- [Directions]
Needed from the entries below: every line that holds the word "eapply".

Data extracted from a collection:
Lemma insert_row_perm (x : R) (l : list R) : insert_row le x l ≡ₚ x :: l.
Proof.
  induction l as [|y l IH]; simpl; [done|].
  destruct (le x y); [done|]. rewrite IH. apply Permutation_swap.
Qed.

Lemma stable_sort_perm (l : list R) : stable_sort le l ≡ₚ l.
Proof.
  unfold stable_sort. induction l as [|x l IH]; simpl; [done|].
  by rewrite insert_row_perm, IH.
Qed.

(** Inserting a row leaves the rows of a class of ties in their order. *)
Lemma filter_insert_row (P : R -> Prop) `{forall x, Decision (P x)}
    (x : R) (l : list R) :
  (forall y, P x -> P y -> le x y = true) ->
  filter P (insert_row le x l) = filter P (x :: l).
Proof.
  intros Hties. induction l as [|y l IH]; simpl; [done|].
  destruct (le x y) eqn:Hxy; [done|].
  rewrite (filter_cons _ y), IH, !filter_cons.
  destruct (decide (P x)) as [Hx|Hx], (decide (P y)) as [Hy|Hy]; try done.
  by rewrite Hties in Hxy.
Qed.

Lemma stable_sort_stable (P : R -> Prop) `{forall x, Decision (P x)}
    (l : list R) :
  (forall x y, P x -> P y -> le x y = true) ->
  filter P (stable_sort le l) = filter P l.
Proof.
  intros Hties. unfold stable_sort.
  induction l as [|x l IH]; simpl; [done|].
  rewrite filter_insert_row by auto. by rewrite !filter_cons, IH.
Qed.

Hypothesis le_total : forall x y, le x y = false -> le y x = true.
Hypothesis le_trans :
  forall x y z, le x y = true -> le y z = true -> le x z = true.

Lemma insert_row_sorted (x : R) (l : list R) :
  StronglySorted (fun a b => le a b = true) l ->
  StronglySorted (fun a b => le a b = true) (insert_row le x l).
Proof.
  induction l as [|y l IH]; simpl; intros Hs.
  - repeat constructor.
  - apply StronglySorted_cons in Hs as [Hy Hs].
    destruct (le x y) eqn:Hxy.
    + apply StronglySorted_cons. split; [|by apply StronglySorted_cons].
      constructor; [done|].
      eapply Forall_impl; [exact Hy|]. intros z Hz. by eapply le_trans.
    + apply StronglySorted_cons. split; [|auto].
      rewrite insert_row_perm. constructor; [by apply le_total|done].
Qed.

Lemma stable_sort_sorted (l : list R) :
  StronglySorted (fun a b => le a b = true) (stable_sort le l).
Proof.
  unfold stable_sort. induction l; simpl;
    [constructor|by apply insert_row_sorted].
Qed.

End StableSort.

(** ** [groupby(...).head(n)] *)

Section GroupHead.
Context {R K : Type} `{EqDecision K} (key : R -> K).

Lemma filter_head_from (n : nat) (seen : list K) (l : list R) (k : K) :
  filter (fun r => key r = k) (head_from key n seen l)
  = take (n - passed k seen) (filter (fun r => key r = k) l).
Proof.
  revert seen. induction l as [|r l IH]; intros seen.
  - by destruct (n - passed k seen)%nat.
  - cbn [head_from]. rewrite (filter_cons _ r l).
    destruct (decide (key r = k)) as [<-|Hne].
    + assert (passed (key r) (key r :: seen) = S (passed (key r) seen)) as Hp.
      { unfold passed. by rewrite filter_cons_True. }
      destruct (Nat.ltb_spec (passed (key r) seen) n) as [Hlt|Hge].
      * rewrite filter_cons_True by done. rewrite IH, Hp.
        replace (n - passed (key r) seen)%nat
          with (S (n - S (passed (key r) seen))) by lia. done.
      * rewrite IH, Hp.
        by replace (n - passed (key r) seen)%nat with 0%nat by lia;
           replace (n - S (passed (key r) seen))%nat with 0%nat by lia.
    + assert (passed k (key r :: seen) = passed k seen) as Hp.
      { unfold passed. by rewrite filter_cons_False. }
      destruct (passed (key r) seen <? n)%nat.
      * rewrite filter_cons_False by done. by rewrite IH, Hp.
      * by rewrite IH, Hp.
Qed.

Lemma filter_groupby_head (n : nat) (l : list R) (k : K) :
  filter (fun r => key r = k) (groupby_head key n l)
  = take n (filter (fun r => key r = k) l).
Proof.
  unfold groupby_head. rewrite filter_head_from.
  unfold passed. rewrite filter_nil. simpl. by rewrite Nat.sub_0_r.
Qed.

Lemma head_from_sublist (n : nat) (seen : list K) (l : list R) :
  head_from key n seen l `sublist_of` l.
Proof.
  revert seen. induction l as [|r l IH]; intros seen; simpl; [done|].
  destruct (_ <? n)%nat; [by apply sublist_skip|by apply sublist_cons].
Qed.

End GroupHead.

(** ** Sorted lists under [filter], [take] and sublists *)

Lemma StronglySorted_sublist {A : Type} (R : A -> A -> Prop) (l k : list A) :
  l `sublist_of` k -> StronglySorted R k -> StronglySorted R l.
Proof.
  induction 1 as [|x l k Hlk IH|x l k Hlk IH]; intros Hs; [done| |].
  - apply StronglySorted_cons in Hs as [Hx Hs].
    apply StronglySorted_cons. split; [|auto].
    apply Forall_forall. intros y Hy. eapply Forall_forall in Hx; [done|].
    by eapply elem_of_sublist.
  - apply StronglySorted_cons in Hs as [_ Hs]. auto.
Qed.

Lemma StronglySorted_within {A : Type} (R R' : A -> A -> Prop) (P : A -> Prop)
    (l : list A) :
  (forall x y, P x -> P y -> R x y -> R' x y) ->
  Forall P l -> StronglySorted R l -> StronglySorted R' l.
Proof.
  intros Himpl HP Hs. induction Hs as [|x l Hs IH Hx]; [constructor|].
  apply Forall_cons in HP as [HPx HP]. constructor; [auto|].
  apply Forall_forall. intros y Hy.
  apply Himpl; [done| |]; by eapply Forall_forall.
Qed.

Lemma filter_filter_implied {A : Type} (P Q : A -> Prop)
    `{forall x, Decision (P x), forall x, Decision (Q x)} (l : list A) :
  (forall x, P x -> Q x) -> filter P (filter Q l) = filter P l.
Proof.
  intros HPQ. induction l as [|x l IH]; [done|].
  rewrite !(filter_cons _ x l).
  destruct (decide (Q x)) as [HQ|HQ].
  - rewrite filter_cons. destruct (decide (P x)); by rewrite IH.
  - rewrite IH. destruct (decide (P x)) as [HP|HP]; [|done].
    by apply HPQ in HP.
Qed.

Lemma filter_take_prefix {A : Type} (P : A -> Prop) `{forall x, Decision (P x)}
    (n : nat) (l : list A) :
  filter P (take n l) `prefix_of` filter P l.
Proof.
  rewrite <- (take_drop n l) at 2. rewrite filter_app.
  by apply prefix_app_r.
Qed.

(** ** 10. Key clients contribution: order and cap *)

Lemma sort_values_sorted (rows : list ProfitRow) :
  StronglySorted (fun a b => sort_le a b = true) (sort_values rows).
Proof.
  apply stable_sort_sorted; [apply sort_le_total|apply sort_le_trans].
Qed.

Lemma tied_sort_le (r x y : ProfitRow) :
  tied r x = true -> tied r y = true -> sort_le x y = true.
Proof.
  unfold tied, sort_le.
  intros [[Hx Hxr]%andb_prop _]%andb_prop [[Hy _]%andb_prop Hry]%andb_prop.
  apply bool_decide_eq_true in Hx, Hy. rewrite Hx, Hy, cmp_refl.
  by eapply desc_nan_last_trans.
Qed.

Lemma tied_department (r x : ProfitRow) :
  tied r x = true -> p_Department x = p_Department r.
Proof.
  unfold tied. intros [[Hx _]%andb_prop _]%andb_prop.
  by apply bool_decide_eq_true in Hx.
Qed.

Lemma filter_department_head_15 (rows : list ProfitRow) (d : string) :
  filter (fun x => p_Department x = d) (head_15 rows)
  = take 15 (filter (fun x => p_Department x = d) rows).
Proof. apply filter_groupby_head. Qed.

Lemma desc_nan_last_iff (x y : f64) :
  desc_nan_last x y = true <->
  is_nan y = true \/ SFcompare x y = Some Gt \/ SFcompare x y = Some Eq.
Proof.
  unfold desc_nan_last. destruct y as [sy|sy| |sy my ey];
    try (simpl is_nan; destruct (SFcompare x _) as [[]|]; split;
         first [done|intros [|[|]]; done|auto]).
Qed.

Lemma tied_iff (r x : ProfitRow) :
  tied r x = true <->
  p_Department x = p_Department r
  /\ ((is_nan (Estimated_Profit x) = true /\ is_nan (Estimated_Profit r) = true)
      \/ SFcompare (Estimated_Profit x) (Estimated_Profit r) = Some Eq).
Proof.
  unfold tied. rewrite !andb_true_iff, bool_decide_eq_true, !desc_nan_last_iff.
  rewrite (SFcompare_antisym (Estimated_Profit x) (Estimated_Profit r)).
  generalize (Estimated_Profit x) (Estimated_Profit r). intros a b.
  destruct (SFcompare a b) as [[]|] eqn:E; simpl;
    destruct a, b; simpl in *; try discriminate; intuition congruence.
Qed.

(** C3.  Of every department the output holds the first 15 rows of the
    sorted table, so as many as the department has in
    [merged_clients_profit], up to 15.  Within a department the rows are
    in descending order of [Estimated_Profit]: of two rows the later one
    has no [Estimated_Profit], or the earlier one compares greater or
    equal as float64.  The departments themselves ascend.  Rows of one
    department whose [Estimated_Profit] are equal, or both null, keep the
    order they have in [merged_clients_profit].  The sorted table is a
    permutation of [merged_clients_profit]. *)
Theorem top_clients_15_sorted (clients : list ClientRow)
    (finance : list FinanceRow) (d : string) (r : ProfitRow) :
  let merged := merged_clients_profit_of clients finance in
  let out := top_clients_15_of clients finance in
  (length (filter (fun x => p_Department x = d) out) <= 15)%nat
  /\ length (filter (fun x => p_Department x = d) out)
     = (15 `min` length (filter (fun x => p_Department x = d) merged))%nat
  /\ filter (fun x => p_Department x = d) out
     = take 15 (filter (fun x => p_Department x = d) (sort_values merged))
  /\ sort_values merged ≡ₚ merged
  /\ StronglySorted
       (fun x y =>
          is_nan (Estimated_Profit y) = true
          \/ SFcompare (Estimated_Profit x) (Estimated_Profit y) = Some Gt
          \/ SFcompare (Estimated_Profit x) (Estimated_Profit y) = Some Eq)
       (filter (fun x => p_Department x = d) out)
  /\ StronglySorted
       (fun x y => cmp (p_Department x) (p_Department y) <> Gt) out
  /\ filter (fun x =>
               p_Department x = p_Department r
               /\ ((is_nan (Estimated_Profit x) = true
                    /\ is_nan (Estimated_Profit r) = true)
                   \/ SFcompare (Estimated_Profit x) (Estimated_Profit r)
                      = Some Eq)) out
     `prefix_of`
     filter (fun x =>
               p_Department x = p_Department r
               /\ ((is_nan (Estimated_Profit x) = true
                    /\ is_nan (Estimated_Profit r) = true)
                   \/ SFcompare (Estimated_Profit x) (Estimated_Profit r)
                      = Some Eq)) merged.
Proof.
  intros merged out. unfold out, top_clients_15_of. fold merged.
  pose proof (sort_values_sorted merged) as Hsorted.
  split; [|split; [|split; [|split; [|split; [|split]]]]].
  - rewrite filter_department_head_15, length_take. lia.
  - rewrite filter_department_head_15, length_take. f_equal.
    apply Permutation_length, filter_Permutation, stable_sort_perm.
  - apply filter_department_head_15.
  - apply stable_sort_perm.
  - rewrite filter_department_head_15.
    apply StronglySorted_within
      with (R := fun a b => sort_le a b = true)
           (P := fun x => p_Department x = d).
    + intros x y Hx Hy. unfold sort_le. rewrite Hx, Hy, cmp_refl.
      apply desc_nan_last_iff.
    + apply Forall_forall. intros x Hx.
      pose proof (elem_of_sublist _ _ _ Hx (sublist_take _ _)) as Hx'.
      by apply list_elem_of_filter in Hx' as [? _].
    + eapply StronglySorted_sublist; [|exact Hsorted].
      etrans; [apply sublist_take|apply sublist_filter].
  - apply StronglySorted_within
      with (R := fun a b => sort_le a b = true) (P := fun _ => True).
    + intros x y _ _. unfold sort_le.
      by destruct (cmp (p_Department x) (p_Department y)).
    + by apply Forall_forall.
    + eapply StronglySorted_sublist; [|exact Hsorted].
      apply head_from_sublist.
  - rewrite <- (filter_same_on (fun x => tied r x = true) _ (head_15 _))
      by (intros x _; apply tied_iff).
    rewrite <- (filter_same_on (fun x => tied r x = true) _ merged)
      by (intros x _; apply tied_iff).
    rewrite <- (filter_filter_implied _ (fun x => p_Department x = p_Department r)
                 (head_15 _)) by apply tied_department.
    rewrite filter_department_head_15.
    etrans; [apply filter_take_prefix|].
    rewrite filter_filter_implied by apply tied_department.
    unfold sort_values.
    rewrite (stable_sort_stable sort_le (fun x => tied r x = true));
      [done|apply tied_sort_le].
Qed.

- [Answer to this problem]
      eapply Forall_impl; [exact Hy|]. intros z Hz. by eapply le_trans.
    apply Forall_forall. intros y Hy. eapply Forall_forall in Hx; [done|].
    by eapply elem_of_sublist.
  apply Himpl; [done| |]; by eapply Forall_forall.
  by eapply desc_nan_last_trans.
    + eapply StronglySorted_sublist; [|exact Hsorted].
    + eapply StronglySorted_sublist; [|exact Hsorted].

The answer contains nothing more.